Clarification of signaling pathways mediated by insulin and insulin-like growth factor I receptors in fibroblasts from patients with specific defect in insulin receptor

Receptor binding and biological action of insulin and insulin-like growth factor I (IGF-I) were studied in fibroblasts from a patient with leprechaunism and a patient with type A syndrome of insulin resistance. Insulin binding was reduced to 18.8 and 27.7% of control value, respectively. In contrast, IGF-I binding was normal in both patients. Competitive binding studies, IGF-I had 0.2% of the ability of insulin to compete with ¹²⁵I-labeled insulin binding, and insulin had 0.1% of the ability of IGF-I to complete with ¹²⁵I-labeled IGF-I binding in control subjects and patient fibroblasts. The dose-response curves of insulin stimulation assessed by glucose incorporation and α-aminoisobutyric acid uptake showed normal responsiveness, and ED₅₀ was significantly shifted to the right in fibroblasts from both patients. However, normal responsiveness and sensitivity were observed in thymidine incorporation studies. For IGF-I, dose-response curves of glucose incorporation, α-aminoisobutyric acid uptake, and thymidine incorporation were all normal in both patients.
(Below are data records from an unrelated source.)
Lemma rposition_None p l :
  rposition p l = None ↔ ∀ x, x ∈ l → p x = false.
Proof.
  induction l as [|y l IH]; cbn; [by setoid_rewrite elem_of_nil|].
  rewrite all_false_cons, <-IH.
  destruct (rposition p l) as [k|]; [naive_solver|].
  destruct (p y); naive_solver.
Qed.

Lemma rposition_lt p l i : rposition p l = Some i → i < length l.
Proof. intros [(x & Hx & _) _]%rposition_Some. by eapply lookup_lt_Some. Qed.

Lemma rposition_app p a b :
  rposition p (a ++ b) =
  match rposition p b with Some i => Some (length a + i) | None => rposition p a end.
Proof.
  induction a as [|x a IH]; cbn; [by destruct (rposition p b)|].
  rewrite IH. by destruct (rposition p b).
Qed.

Lemma position_app p a b :
  position p (a ++ b) =
  match position p a with Some i => Some i | None => Nat.add (length a) <$> position p b end.
Proof.
  induction a as [|x a IH]; cbn; [by destruct (position p b)|].
  destruct (p x); [done|]. rewrite IH. by destruct (position p a), (position p b).
Qed.

Lemma find_first_Some p l x :
  find_first p l = Some x → x ∈ l ∧ p x = true.
Proof.
  induction l as [|y l IH]; cbn; [done|].
  rewrite elem_of_cons. destruct (p y) eqn:Hy; [naive_solver|].
  intros [? ?]%IH. auto.
Qed.

Lemma find_first_None p l :
  find_first p l = None ↔ ∀ x, x ∈ l → p x = false.
Proof.
  induction l as [|y l IH]; cbn; [by setoid_rewrite elem_of_nil|].
  rewrite all_false_cons, <-IH. destruct (p y); naive_solver.
Qed.

Lemma drop_while_suffix p l : ∃ pre, l = pre ++ drop_while p l ∧ forallb p pre = true.
Proof.
  induction l as [|x l (pre & Heq & Hpre)]; cbn; [by exists []|].
  destruct (p x) eqn:Hx; [|by exists []].
  exists (x :: pre). cbn. rewrite Hx, Hpre. split; [by f_equal|done].
Qed.

Lemma drop_while_head p l x rest : drop_while p l = x :: rest → p x = false.
Proof.
  induction l as [|y l IH]; cbn; [done|].
  destruct (p y) eqn:Hy; [done|]. intros [= -> ->]. done.
Qed.

Lemma drop_while_idemp p l : drop_while p (drop_while p l) = drop_while p l.
Proof.
  destruct (drop_while p l) as [|x rest] eqn:H; [done|].
  cbn. by rewrite (drop_while_head _ _ _ _ H).
Qed.

Lemma drop_while_length p l : length (drop_while p l) ≤ length l.
Proof. induction l as [|x l IH]; cbn; [done|]. destruct (p x); cbn; lia. Qed.

Lemma take_drop_while p l : take_while p l ++ drop_while p l = l.
Proof. induction l as [|x l IH]; cbn; [done|]. destruct (p x); cbn; congruence. Qed.

Lemma starts_with_prefix (eqb : A → A → bool) pre l :
  (∀ x y, eqb x y = true ↔ x = y) →
  starts_with eqb pre l = true ↔ ∃ rest, l = pre ++ rest.
Proof.
  intros Heqb. revert l. induction pre as [|x pre IH]; intros l; cbn.
  { split; [by eexists|done]. }
  destruct l as [|y l]; cbn.
  { split; [done|]. by intros [rest ?]. }
  rewrite andb_true_iff, Heqb, IH. split.
  - intros [-> [rest ->]]. by exists rest.
  - intros [rest [= -> ->]]. split; [done|]. by exists rest.
Qed.
End slices.

Lemma collect_results_length {A E} (l : list (result A E)) l' :
  collect_results l = Ok l' → length l' = length l.
Proof.
  revert l'. induction l as [|r l IH]; intros l'; cbn; [by intros [= <-]|].
  destruct r; [|done]. destruct (collect_results l); [|done].
  intros [= <-]. cbn. f_equal. by apply IH.
Qed.

Lemma collect_results_Forall2 {A E} (l : list (result A E)) l' :
  collect_results l = Ok l' → Forall2 (λ r a, r = Ok a) l l'.
Proof.
  revert l'. induction l as [|r l IH]; intros l'; cbn; [intros [= <-]; constructor|].
  destruct r; [|done]. destruct (collect_results l) eqn:?; [|done].
  intros [= <-]. constructor; auto.
Qed.

Lemma list_filter_ext_in {A} (P Q : A → Prop) `{∀ x, Decision (P x), ∀ x, Decision (Q x)}
    (l : list A) :
  (∀ x, x ∈ l → P x ↔ Q x) → filter P l = filter Q l.
Proof.
  induction l as [|x l IH]; intros H1; [done|]. rewrite !filter_cons.
  assert (P x ↔ Q x) as Hx by (apply H1; by left).
  rewrite IH by (intros; apply H1; by right).
  destruct (decide (P x)), (decide (Q x)); first [done | tauto].
Qed.

(** ** Transition systems *)

(** Reflexive transitive closure, used for the reachable states of every
    state machine below. *)
Section reach.
Context {S : Type} (step : S → S → Prop).

Inductive reachable (s0 : S) : S → Prop :=
  | reachable_init : reachable s0 s0
  | reachable_step s s' : reachable s0 s → step s s' → reachable s0 s'.

Lemma reachable_invariant (I : S → Prop) s0 s :
  I s0 → (∀ s s', I s → step s s' → I s') → reachable s0 s → I s.
Proof. intros H0 Hstep. induction 1; eauto. Qed.
End reach.

(** Executing a list of actions; what it reaches is reachable. *)
Section exec.
Context {S A : Type} (next : S → A → option S).

Fixpoint exec (s : S) (actions : list A) : option S :=
  match actions with
  | [] => Some s
  | a :: actions => s' ← next s a; exec s' actions
  end.

Lemma exec_reachable s0 s actions s' :
  reachable (λ x y, ∃ a, next x a = Some y) s0 s → exec s actions = Some s' →
  reachable (λ x y, ∃ a, next x a = Some y) s0 s'.
Proof.
  revert s. induction actions as [|a actions IH]; intros s Hr; cbn; [by intros [= <-]|].
  destruct (next s a) as [s1|] eqn:He; [|done]. cbn. apply IH. eapply reachable_step; [done|]. by exists a.
Qed.

Lemma exec_app s l k : exec s (l ++ k) = s' ← exec s l; exec s' k.
Proof.
  revert s. induction l as [|a l IH]; intros s; cbn; [done|]. destruct (next s a); [apply IH|done].
Qed.
End exec.

(** ** Automation *)

Create HintDb kanna discriminated.
#[export] Hint Resolve u64_saturating_add_range u64_add_range : kanna.

(** Boolean hypotheses and goals into propositional form. *)
Ltac bool_simpl :=
  repeat match goal with
  | H : _ && _ = true |- _ => apply andb_true_iff in H as [? ?]
  | H : negb _ = true |- _ => apply negb_true_iff in H
  | H : negb _ = false |- _ => apply negb_false_iff in H
  | H : _ || _ = false |- _ => apply orb_false_iff in H as [? ?]
  | H : bool_decide _ = true |- _ => apply bool_decide_eq_true in H
  | H : bool_decide _ = false |- _ => apply bool_decide_eq_false in H
  | |- _ && _ = true => apply andb_true_iff; split
  | |- negb _ = true => apply negb_true_iff
  end.

(** Case analysis on the scrutinee of the first match or conditional. *)
Ltac case_if :=
  match goal with
  | |- context [if ?b then _ else _] => destruct b eqn:?
  end.

(** ** Windows *)

Section windows.
Context {A : Type}.
Implicit Types l : list A.

Lemma windows_lookup n l i :
  0 < n →
  windows n l !! i = if decide (i + n ≤ length l) then Some (take n (drop i l)) else None.
Proof.
  intros Hn. revert i. induction l as [|x l IH]; intros i; cbn [windows length].
  { rewrite lookup_nil. case_decide; [lia|done]. }
  destruct (decide (n ≤ S (length l))) as [Hle|Hgt].
  - destruct i as [|i]; cbn.
    + case_decide; [done|lia].
    + rewrite IH. repeat case_decide; try done; lia.
  - rewrite lookup_nil. case_decide; [lia|done].
Qed.

Lemma take_drop_app_le n j (a b : list A) :
  j + n ≤ length a → take n (drop j (a ++ b)) = take n (drop j a).
Proof.
  intros H. rewrite drop_app_le by lia. apply take_app_le. rewrite length_drop. lia.
Qed.

Lemma windows_nil_short n l : length l < n → windows n l = [].
Proof. destruct l; cbn; [done|]. case_decide; [lia|done]. Qed.

Lemma position_windows n l (p : list A → bool) i :
  0 < n → position p (windows n l) = Some i → i + n ≤ length l.
Proof.
  intros Hn [(w & Hw & _) _]%position_Some.
  rewrite windows_lookup in Hw by done. case_decide; [done|done].
Qed.
End windows.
These results indicate that 1) the defect is specific to the insulin-receptor binding in these patients, 2) insulin and IGF-I activate glucose incorporation and α-aminoisobutyric acid uptake mainly through their own specific receptors, but 3) the IGF-I receptor appears to have a more important role in stimulating thymidine incorporation than the insulin receptor in physiological condition or, alternatively, an unknown postreceptor process with cascade signal transmission may overcome the decreased insulin-receptor binding to produce a normal dose-response curve.